June 26, 2012 § 1 Comment
Latest news on the Tata eMo project: the first feasibility study, carried out with Dassault Systems’ 3DExperience Platform simulation tech, has been completed, reports First Post. The eMo programme is researching a sub-$20,000 EV; a concept was shown by Tata Technologies at the Detroit Motor Show.
- Renault is evaluating high-performance Renaultsport and Alpine-branded EVs, reports Autocar. Nothing more concrete than that at this stage, but it’s a thought.
- Toyota is to supply BMW with hybrid and fuel cell technology, reports the Nikkei, in addition to lithium-ion batteries for use in hybrids and EVs as agreed earlier this year. The two companies have already agreed a diesel engine deal, with BMW supplying Toyota its smaller oil-burning units.

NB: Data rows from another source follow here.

(** C18: With the sets of liveness analysis, [insert_phi_insns] succeeds and puts into every
    block that can be reached one phi instruction for each of its variables that needs one
    there, and into no others: the variable is live into the block, and the block is in
    the dominance frontier of a block that defines the variable or has such an
    instruction.  Where a live variable has none, no definition of it and no phi
    instruction for it can reach the block on a way past its immediate dominator. *)
Theorem insert_phi_insns_correct (u : dom_unit B) (nr_vregs : Z) (vregs : list Z) :
  (∀ k sz, malloc_ok k sz = true) → unit_ok u → (∀ i, dfn_at (blocks u) i = 0) →
  nr_vregs < 2 ^ 31 → NoDup vregs → Forall (λ v, 0 <= v < nr_vregs) vregs →
  ∃ u' vs, (do (do compute_dfns ;; compute_dom) ;; compute_dom_frontier) u = Done 0 u' ∧
    (∀ i, i ∈ vs ↔ reachable (edge (graph_of u)) (entry_bb u) i) ∧
    ∀ s, su_unit s = u' → length (infos s) = length (blocks u') →
      (∀ i x, i ∈ vs → infos s !! i = Some x → ∃ d lv, def_set x = Some d ∧ bs_wf nr_vregs d ∧ live_in_set x = Some lv ∧ bs_wf nr_vregs lv) →
      ∃ s' P, insert_phi_insns vregs s = Done tt s' ∧ phis_placed u' vs s vregs P s' ∧
        ∀ v, (∀ p q, p ∈ vs → edge (graph_of u) p q → live_in s v q → ¬ defines s v p → live_in s v p) →
          ∀ d z, z ∈ vs → z ≠ entry_bb u → immediate_dominator (edge (graph_of u)) (entry_bb u) d z →
            live_in s v z → ¬ needs_phi u' vs s v z →
            ∀ k x, way u d k x z → x ∈ vs → ¬ defines s v x ∧ ¬ needs_phi u' vs s v x.
Proof using H0 SetScanLaws0.
  intros Hm Hu H00 Hnr Hnd Hf. destruct (graph_passes_ok Hm u Hu H00) as (u' & vs & E & (F1 & F2 & F3 & F4) & [Hdo Hsets Hnums Hfront]). exists u', vs.
  assert (∀ i, i ∈ vs ↔ reachable (edge (graph_of u)) (entry_bb u) i) as Hr by (intros i; rewrite <- F1, <- F4; apply (reach_vs u' vs Hdo)).
  split_and!; [done|done|]. intros s Eu Hl Hin.
  pose proof (insert_phi_insns_ok Hm u' vs Hdo nr_vregs s ltac:(by constructor) ltac:(by constructor) Hnr vregs Hnd Hf) as Hrun.
  unfold run, wp in Hrun. destruct (insert_phi_insns vregs s) as [[] s'|e s'|]; [|done|done]. destruct Hrun as [P HP]. exists s', P. split_and!; [done|done|].
  intros v Hlive d z Hz Hze Hd Hlz Hno k x Hw Hx. rewrite <- F1, <- F4 in *.
  assert (way u' d k x z) as Hw' by (clear -Hw F1; induction Hw; [constructor|econstructor]; try done; by rewrite F1).
  pose proof (way_needs_phi u' vs Hdo s Hfront v Hlive d z Hz Hze Hd Hlz k x Hw') as Hway. rewrite <- (reach_vs u' vs Hdo) in Hway.
  split; intros ?; apply Hno, Hway; auto.
Qed.
End props.

(** ** Examples *)

#[local] Instance plenty : Allocator := λ _ _, true.

Definition fresh_of (d lv : option bitset) : ssa_info bitset := SI 0 [] [] 0 None None 0 0 d lv [].

(** A set of the first three variables. *)
Definition vars (ks : list Z) : option bitset :=
  match alloc_bitset 3 (Mem 0 ∅) with
  | Done b _ => foldr (λ k o, b ← o; with_bits b <$> set_bit (bits b) k) (Some b) ks
  | _ => None
  end.

Definition graph_passes_on (gs : list basic_block) : option (dom_unit bitset) :=
  match (do (do compute_dfns ;; compute_dom) ;; compute_dom_frontier) (unit_of gs) with Done 0 u => Some u | _ => None end.
Definition init_ssa_on (gs : list basic_block) : option (list (ssa_info bitset)) :=
  u ← graph_passes_on gs;
  match init_ssa (SU (Mem 0 ∅) u ((λ _, fresh_of None None) <$> gs)) with Done _ s => Some (infos s) | _ => None end.
Definition phis_on (gs : list basic_block) (sets : list (list Z * list Z)) (vregs : list Z) : option (list (list (Z * Z))) :=
  u ← graph_passes_on gs;
  match (do init_ssa ;; insert_phi_insns vregs) (SU (Mem 0 ∅) u ((λ x, fresh_of (vars x.1) (vars x.2)) <$> sets)) with
  | Done _ s => Some (phis <$> infos s)
  | _ => None
  end.
(** The numbers in a set. *)
Definition elements_of (n : nat) (b : bitset) : list Z := filter (λ k, bit_at (bits b) k = true) (Z.of_nat <$> seq 0 n).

- Driver assistance technologies can bring benefits in terms of fuel economy as well as road safety, driver behaviour and cost savings, according to a report by the euroFOT (Field Operational Test) consortium. 1000 cars and trucks fitted with tracking software, adaptive cruise control, forward collision warning, speed regulation, blind spot monitoring, lane departure warning, curve speed warning and a ‘safe human/machine interface and fuel efficiency advisor’ were studied for 12 months. The cars returned a 3% fuel efficiency improvement, the trucks 2%.
- The US Department of Energy and the New York State Energy Research and Development Authority are putting $4.4million into installing a network of over 325 public EV recharging points in New York city and across the state. Full press release posted at Autoblog Green.